Balancing the parties’ interests, the Court is of the opinion that neither of the counts of the complaint should be dismissed outright. Obviously, though, the Court cannot compel the plaintiff, by order, to answer self-incriminating questions. However, to avoid injustice, there must be a complete limitation placed on the plaintiff’s right to recover damages for those elements of his claims as to which the discovery sought is relevant and, without which, the defendant might be unable to mount an effective defense. Thus, the appropriate remedy for the plaintiff’s refusal to answer the questions at issue is to strike his claims for punitive damages as to both counts of the complaint, and to limit his claim under Count I to one alleging unlawful use and administration of polygraph tests, but not including wrongful termination.
A word should be said as to why the Court has rejected the approach actually suggested by the Fifth Circuit in Wheling, i.e., postponing or continuing discovery until such time as the statute of limitations has run. First, unlike the situation in Wheling, the time when the criminal statute of limitations began to run in this case cannot be ascertained without interrogation of the plaintiff, which itself would call the fifth amendment privilege into play. Also, it would appear that drug use, possession, and/or sale violates both federal and state laws, some of felony grade. See Md.Ann. Code art. 27, § 286 (1987 & Supp.1988). Although there is a federal statute of limitations, 18 U.S.C. § 3282 (1982), there is no statute of limitations applicable to felonies in Maryland. See Smallwood v. State, 51 Md.App. 463, 467-68, 443 A.2d 1003, 1006 (1982). Again, without information from the plaintiff himself as to the details of any drug use and/or sale and possession, it is impossible to know when, if ever, any criminal statute of limitations began to run. A continuance might have to last for the plaintiff’s lifetime, which is the Maryland period of limitations for felonies. Id. Thus, such an approach is obviously out of the question.

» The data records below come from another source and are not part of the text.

(** * Subscription Debt Manager: the analytics engine

    A shallow embedding of [src/hooks/useAnalytics.js] (the hook that derives
    every metric from the subscription list) and of [calculateForecast] in
    the analytics panel, with the properties the specification states about
    them.  The last part adds the category and billing-cycle tables of the
    panel and the budget status of the main component, and further
    properties of all of these.

    Modelling conventions.
    - A JavaScript number holding a money amount is an exact rational ([Q]);
      binary rounding, [NaN] and the infinities are outside the model.
      Rounding to two decimals is where this shows: when the exact value
      lies halfway between two cents, the double the code holds can lie on
      either side of it.  What is stated about a rounded value is
      therefore stated through [JSNumber.roundsToCents], which admits both
      neighbours, unless every intermediate value is exact in binary.
    - A [Date] object is its time value: [Some t] for [t] milliseconds since
      the epoch, [None] for an Invalid Date (time value [NaN]).  Every
      [new Date (...)] of the source goes through [newDate] or [makeDate],
      which perform the [TimeClip] of the language.
    - The clock is explicit: [now] is what [new Date ()] returns, the same
      instant for every read within one evaluation, and [tza] is the offset
      of local time from UTC (taken as fixed), both in milliseconds.
    - A plain object used as a map is the list of its own properties in
      creation order, read through the members of [Object.prototype].
    - A loop is a function with an iteration budget; the budget the model
      hands to it is proved sufficient. *)

From Stdlib Require Import ZArith QArith Qabs Qround Lia List Bool String Ascii.
From Stdlib Require Import Sorted Permutation Lqa.
Import ListNotations.

Local Open Scope Z_scope.

(* ================================================================== *)
(** ** Numbers *)

Module JSNumber.

(** [parseFloat (x.toFixed (2))].  [toFixed] works on the magnitude, picks
    the integer [n] with [n / 100] closest to it (the larger one on a tie)
    and restores the sign; from 1e21 on it prints the number as it is.
    The function is applied to the exact value; the code applies it to a
    double, which agrees with it except where the exact value is a tie
    that the double does not hit. *)
Definition toFixed2 (x : Q) : Q :=
  if Qle_bool (inject_Z (10 ^ 21)) (Qabs x) then x
  else
    let n := Qfloor (Qabs x * inject_Z 100 + (1 # 2)) in
    if Qle_bool 0 x then inject_Z n / inject_Z 100
    else - (inject_Z n / inject_Z 100).

(** What [parseFloat (x.toFixed (2))] can yield for a number whose exact
    value is [x]: a whole number of cents nearest to [x], either neighbour
    when [x] lies halfway between two; from 1e21 on, the number itself. *)
Definition roundsToCents (x v : Q) : Prop :=
  if Qle_bool (inject_Z (10 ^ 21)) (Qabs x) then (v == x)%Q
  else
    (exists n : Z, (v == inject_Z n / inject_Z 100)%Q)
    /\ (Qabs (v - x) <= 1 # 200)%Q.
(** Anna and Bo sign up while the gateway is down: both rows stay, there is
    no payment row, the error is internal.  The same signup for an event
    the ledger does not have is refused before anything is stored. *)
Lemma requestSwishPayment_failures_witness :
  (exists event created,
      find (fun e => String.eqb (VastraEvent.id e) "e1")
           (Prisma.vastraEvent Trip.ledger) = Some event
      /\ Prisma.participant
           (prisma (requestSwishPayment (Trip.worldGatewayDown Trip.signupTime)
                                        Trip.signup Trip.ledger))
         = (Prisma.participant Trip.ledger ++ created)%list
      /\ Forall2 (storedFor event) [Trip.anna; Trip.bo] created
      /\ Prisma.swishPayment
           (prisma (requestSwishPayment (Trip.worldGatewayDown Trip.signupTime)
                                        Trip.signup Trip.ledger))
         = Prisma.swishPayment Trip.ledger
      /\ result (requestSwishPayment (Trip.worldGatewayDown Trip.signupTime)
                                     Trip.signup Trip.ledger)
         = TRPC.Throw (TRPC.mkError TRPC.INTERNAL_SERVER_ERROR None))
  /\ (prisma (requestSwishPayment (Trip.world Trip.signupTime "P1")
                (SignupInput.mk [Trip.anna; Trip.bo] "e2") Trip.ledger)
      = Trip.ledger
      /\ effects (requestSwishPayment (Trip.world Trip.signupTime "P1")
                    (SignupInput.mk [Trip.anna; Trip.bo] "e2") Trip.ledger) = []
      /\ result (requestSwishPayment (Trip.world Trip.signupTime "P1")
                   (SignupInput.mk [Trip.anna; Trip.bo] "e2") Trip.ledger)
         = TRPC.Throw (TRPC.mkError TRPC.BAD_REQUEST (Some "Event not found"))).
Proof.
  split.
  - apply (proj1 (requestSwishPayment_failures
                    (Trip.worldGatewayDown Trip.signupTime) Trip.signup Trip.ledger)
                 (signupPayload (Trip.worldGatewayDown Trip.signupTime)
                                Trip.event Trip.anna [Trip.anna; Trip.bo])).
    + left. vm_compute. reflexivity.
    + reflexivity.
  - apply (proj2 (requestSwishPayment_failures
                    (Trip.world Trip.signupTime "P1")
                    (SignupInput.mk [Trip.anna; Trip.bo] "e2") Trip.ledger)).
    + discriminate.
    + reflexivity.
Defined.
(** * Monte Carlo estimation of pi: the notebook's sampler and reducer

    A shallow embedding of [montecarlo/pi_estimation/pi_estimation.ipynb]:
    the class [EstimatePI] (methods [predicate], [randomize_points] and
    [process_in_circle_points]) and the driver cell's [iterdata].

    Python's [float] is an IEEE-754 binary64 number.  It is modelled by the
    Standard Library's [spec_float] with [prec = 53] and [emax = 1024], so
    every rounding of the notebook's arithmetic is the one a double makes.
    Python's unbounded [int] is [Z]. *)

From Stdlib Require Import Ascii String DecimalString DecimalZ DecimalPos.
From Stdlib Require Import ZArith List Bool Lia Permutation.
From Stdlib Require Import SpecFloat.
Import ListNotations.

Local Open Scope Z_scope.

(** ** Python numbers *)

Module Py.

Definition float := spec_float.

Definition prec : Z := 53.
Definition emax : Z := 1024.

Definition fadd : float -> float -> float := SFadd prec emax.
Definition fmul : float -> float -> float := SFmul prec emax.
Definition fdiv : float -> float -> float := SFdiv prec emax.
Definition fle : float -> float -> bool := SFleb.

Inductive exn := ZeroDivisionError | OverflowError | TypeError.

Inductive result (A : Type) :=
| Ok (a : A)
| Raise (e : exn).
Arguments Ok {A} a.
Arguments Raise {A} e.

Definition bind {A B} (r : result A) (k : A -> result B) : result B :=
  match r with
  | Ok a => k a
  | Raise e => Raise e
  end.

(** The values the notebook's two methods handle. *)
Inductive value :=
| VNone
| VBool (b : bool)
| VInt (n : Z)
| VFloat (x : float).

Definition is_infinity (x : float) : bool :=
  match x with
  | S754_infinity _ => true
  | _ => false
  end.

Definition is_zero (x : float) : bool :=
  match x with
  | S754_zero _ => true
  | _ => false
  end.

(** An [int] as the exact, unrounded binary number [n * 2^0]. *)
Definition exact_of_int (n : Z) : float :=
  match n with
  | Z0 => S754_zero false
  | Zpos p => S754_finite false p 0
  | Zneg p => S754_finite true p 0
  end.

(** The double nearest to [n * 2^g], ties to even. *)
Definition dyadic (n g : Z) : float := binary_normalize prec emax n g false.

(** [int] to [float]: round to nearest, ties to even; an int beyond the
    range of a double raises [OverflowError]. *)
Definition float_of_int (n : Z) : result float :=
  let x := dyadic n 0 in
  if is_infinity x then Raise OverflowError else Ok x.

(** [a / b] on ints: the correctly rounded quotient of the two exact
    integers, [ZeroDivisionError] for a zero divisor, [OverflowError]
    when the quotient is too large for a double. *)
Definition int_truediv (a b : Z) : result float :=
  if b =? 0 then Raise ZeroDivisionError
  else
    let q := fdiv (exact_of_int a) (exact_of_int b) in
    if is_infinity q then Raise OverflowError else Ok q.

(** [x / y] on floats. *)
Definition float_truediv (x y : float) : result float :=
  if is_zero y then Raise ZeroDivisionError else Ok (fdiv x y).

(** The numeric tower: a [bool] is an [int]; an [int] meeting a [float] is
    converted first. *)
Inductive number :=
| NInt (n : Z)
| NFloat (x : float).

Definition as_number (v : value) : result number :=
  match v with
  | VNone => Raise TypeError
  | VBool b => Ok (NInt (Z.b2z b))
  | VInt n => Ok (NInt n)
  | VFloat x => Ok (NFloat x)
  end.

Definition as_float (n : number) : result float :=
  match n with
  | NInt n => float_of_int n
  | NFloat x => Ok x
  end.

Definition binop (fint : Z -> Z -> result value)
                 (ffloat : float -> float -> result value)
                 (v w : value) : result value :=
  bind (as_number v) (fun a =>
  bind (as_number w) (fun b =>
  match a, b with
  | NInt m, NInt n => fint m n
  | _, _ =>
      bind (as_float a) (fun x =>
      bind (as_float b) (fun y => ffloat x y))
  end)).

(** [v + w] *)
Definition add : value -> value -> result value :=
  binop (fun m n => Ok (VInt (m + n)))
        (fun x y => Ok (VFloat (fadd x y))).

(** [v * w] *)
Definition mul : value -> value -> result value :=
  binop (fun m n => Ok (VInt (m * n)))
        (fun x y => Ok (VFloat (fmul x y))).

(** [v / w] *)
Definition truediv : value -> value -> result value :=
  binop (fun m n => bind (int_truediv m n) (fun q => Ok (VFloat q)))
        (fun x y => bind (float_truediv x y) (fun q => Ok (VFloat q))).

(** [float(v)] *)
Definition to_float (v : value) : result value :=
  bind (as_number v) (fun a =>
  bind (as_float a) (fun x => Ok (VFloat x))).
(** * conntracct: sinks, the InfluxDB batching workers and the probe's sampling tests

    A shallow embedding of
    - [internal/sinks/types/sink_type.go]   (module [types]),
    - [internal/sinks/dummy/dummy.go]       (module [dummy]),
    - the InfluxDB sink's [sendWorker] and [tickWorker] (module [influxdb]),
    - the probe's integration tests [TestAcctProbeStartup] and
      [TestAcctProbeLongterm] (module [bpf]).

    Definitions come first, module by module; the theorems follow. *)

From Stdlib Require Import ZArith NArith List Sorted String Bool Lia.
Import ListNotations.

Open Scope string_scope.
Open Scope list_scope.

(** Go's [error]: [None] is [nil], [Some msg] carries the message. *)
Definition error : Type := option string.

(* ================================================================== *)
(** ** Package [types] *)
(* ================================================================== *)

Module types.

(** [type SinkType uint8]. *)
Definition SinkType : Type := N.

Definition uint8_max : N := 255%N.

(** A [const ( X T = iota; Y; Z; ... )] block: the identifiers it declares,
    in order, each with the value [iota] gives it. *)
Definition iota_block (names : list string) : list (string * SinkType) :=
  combine names (map N.of_nat (seq 0 (List.length names))).

(** [const ( StdIO SinkType = iota; InfluxUDP; InfluxHTTP; Elastic )]. *)
Definition SinkType_consts : list (string * SinkType) :=
  iota_block ["StdIO"; "InfluxUDP"; "InfluxHTTP"; "Elastic"].

Definition StdIO : SinkType := 0%N.
Definition InfluxUDP : SinkType := 1%N.
Definition InfluxHTTP : SinkType := 2%N.
Definition Elastic : SinkType := 3%N.

(** The value a name of the enum stands for, if the block declares it. *)
Fixpoint lookup_const (name : string) (block : list (string * SinkType))
  : option SinkType :=
  match block with
  | [] => None
  | (n, v) :: rest => if String.eqb name n then Some v else lookup_const name rest
  end.

(** Modelled from the spec: [SinkConfig], whose declaration is not among the
    sources (section 3: name, sink type, backend connection parameters, flush
    interval, batch size).  The sources read its [Name] field only. *)
Record SinkConfig : Type := mkSinkConfig {
  Name : string;
  Type_ : SinkType;
  Backend : string;
  FlushInterval : Z;
  BatchSize : N
}.

(** Go's zero value [SinkConfig{}]. *)
Definition SinkConfig_zero : SinkConfig :=
  {| Name := ""; Type_ := 0%N; Backend := ""; FlushInterval := 0%Z; BatchSize := 0%N |}.

(** Modelled from the spec: [SinkStats] and its methods, whose declaration is
    not among the sources (section 3: three monotonic counters, incremented
    atomically, read through a snapshot accessor).  The counters' width is not
    shown; they are natural numbers here. *)
Record SinkStats : Type := mkSinkStats {
  eventsPushed : N;
  batchesSent : N;
  batchesDropped : N
}.
(** X24.  [generateCacheRecord] fails with [ClientInfoEmptyError] exactly
    for a response with an id token and an empty [client_info], when the
    environment is not empty, the authority is not ADFS and its protocol
    mode is AAD.  An ADFS authority never needs [client_info]. *)
Theorem client_info_empty_error_iff this serverTokenResponse token authority
    libraryState requestScopes oboAssertion σ :
  (generateCacheRecord this serverTokenResponse (Some token) authority
     libraryState requestScopes oboAssertion σ).1 = Throw ClientInfoEmptyError
  ↔ isEmpty (generateEnvironmentFromAuthority authority) = false
    ∧ truthy (id_token serverTokenResponse) = true
    ∧ authorityType authority = Default
    ∧ isEmpty (client_info serverTokenResponse) = true
    ∧ protocolMode authority = "AAD".
Proof.
  destruct (generateCacheRecord this serverTokenResponse (Some token) authority
              libraryState requestScopes oboAssertion σ) as [[rec|e] σ']
    eqn:Hrun; cbn [fst].
  - split; [done|]. intros (_ & Hid & Hty & Hci & Hmode). exfalso.
    apply generateCacheRecord_Ok in Hrun as (_ & _ & Hidentity & _).
    rewrite Hid in Hidentity.
    destruct Hidentity as (token' & acct & [= <-] & Hrule & _).
    unfold accountRule in Hrule. rewrite Hty, Hci, Hmode in Hrule. done.
  - apply generateCacheRecord_Throw in Hrun as Hwhy.
    split.
    + intros [= ->].
      destruct Hwhy as [[_ ?]|[(Henv & Hid & [[? _]|(token' & [= <-] & Hrule)])
                              |(_ & _ & ? & _ & ?)]]; try done.
      unfold accountRule, outcome_of in Hrule.
      destruct (authorityType authority); [|by case_match].
      destruct (isEmpty (client_info serverTokenResponse)) eqn:Hci; cbn in Hrule.
      * destruct (String.eqb_spec (protocolMode authority) "AAD"); [done|].
        rewrite truthy_isEmpty, Hci in Hrule. cbn in Hrule. by case_match.
      * repeat case_match; simplify_eq.
    + intros (Henv & Hid & Hty & Hci & Hmode). f_equal.
      destruct Hwhy as [[? _]|[(_ & _ & [[? _]|(token' & [= <-] & Hrule)])
                              |(_ & Hat & what & Hsc & ->)]]; try congruence.
      * unfold accountRule in Hrule. rewrite Hty, Hci, Hmode in Hrule.
        cbn in Hrule. congruence.
      * exfalso. unfold generateCacheRecord in Hrun.
        rewrite Henv in Hrun. rewrite !truthy_isEmpty in Hid.
        apply bind_Throw_inv in Hrun as [Hthrow|(identity & σa & Hok & _)].
        -- destruct (isEmpty (id_token serverTokenResponse)); [done|].
           cbn [negb] in Hthrow.
           apply bind_Throw_inv in Hthrow as [?|(? & ? & Hget & Hthrow)];
             [done|]. unfold get in Hget. simplify_eq.
           apply bind_Throw_inv in Hthrow as [Hacct|(? & ? & _ & ?)]; [|done].
           rewrite generateAccountEntity_spec in Hacct.
           unfold accountRule in Hacct. rewrite Hty, Hci, Hmode in Hacct.
           cbn in Hacct. by simplify_eq.
        -- destruct (isEmpty (id_token serverTokenResponse)); [done|].
           cbn [negb] in Hok.
           apply bind_Ok_inv in Hok as (? & ? & Hget & Hok).
           unfold get in Hget. simplify_eq.
           apply bind_Ok_inv in Hok as (? & ? & Hacct & _).
           rewrite generateAccountEntity_spec in Hacct.
           unfold accountRule in Hacct. rewrite Hty, Hci, Hmode in Hacct.
           cbn in Hacct. by simplify_eq.
Qed.
(** A read of token 7. *)
Lemma read_reflects_remote_witness :
  let rd := fake.in_state "7" "secret" in
  let out := fake.run fake.api Read rd fake.holding7 in
  In (ExRead 7 (inl fake.token7)) (exchanges (snd out)) /\
  ResourceData.description (d (snd out)) = Token.Description fake.token7 /\
  ResourceData.allowed_ips (d (snd out)) = Token.AllowedIps fake.token7.
Proof.
  cbv zeta.
  assert (Hin : In (ExRead 7 (inl fake.token7))
                  (exchanges (snd (fake.run fake.api Read
                                     (fake.in_state "7" "secret") fake.holding7))))
    by (vm_compute; left; reflexivity).
  split; [exact Hin |].
  destruct (read_reflects_remote fake.ParseDateTime fake.DateTime_String fake.api
              _ _ _ _ Hin) as (_ & Hips & _ & Hd & _).
  auto.
Defined.

(** C7 fails when the token is gone by the time create reads it back:
    the create call returned ID 1, create returns no error, and the
    resource ID is empty. *)
Lemma create_then_gone_clears_id :
  let out :=
    fake.run fake.api_gone Create (fake.planned fake.key_v1 EmptyString) fake.empty in
  let token := fake.stored (fake.body fake.key_v1) 1 in
  fst out = diag.nil /\
  In (ExCreate (fake.body fake.key_v1) (inl token)) (exchanges (snd out)) /\
  strconv.FormatInt (Token.ID token) = "1" /\
  ResourceData.Id (d (snd out)) = EmptyString /\
  ResourceData.Id (d (snd out)) <> strconv.FormatInt (Token.ID token).
Proof.
  cbv zeta. split; [reflexivity |].
  split; [vm_compute; left; reflexivity |].
  split; [reflexivity |]. split; [reflexivity |].
  vm_compute. discriminate.
Qed.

An order embodying these rulings will be entered separately.
ORDER
For the reasons stated in the foregoing Memorandum Opinion, IT IS, this 13th day of September, 1989, by the Court, ORDERED:
1. That the defendant’s motion for an order compelling discovery is hereby GRANTED, in essence, as follows: (a) Plaintiff’s claims for punitive damages as to both counts of the complaint are dismissed for his refusal to answer the questions at issue; and (b) Plaintiff’s claims for compensatory damages are limited as to alleged unlawful use and administration of polygraph tests, excluding any claim of wrongful termination of employment; and
2. That the Clerk of Court mail copies of the foregoing Memorandum Opinion and of this Order to counsel for the parties.

 The case of Gatoil, Inc. v. Forest Hill State Bank, 104 F.R.D. 580 (D.Md. 1985), is not on point, as it does not involve a party deponent, much less a plaintiff.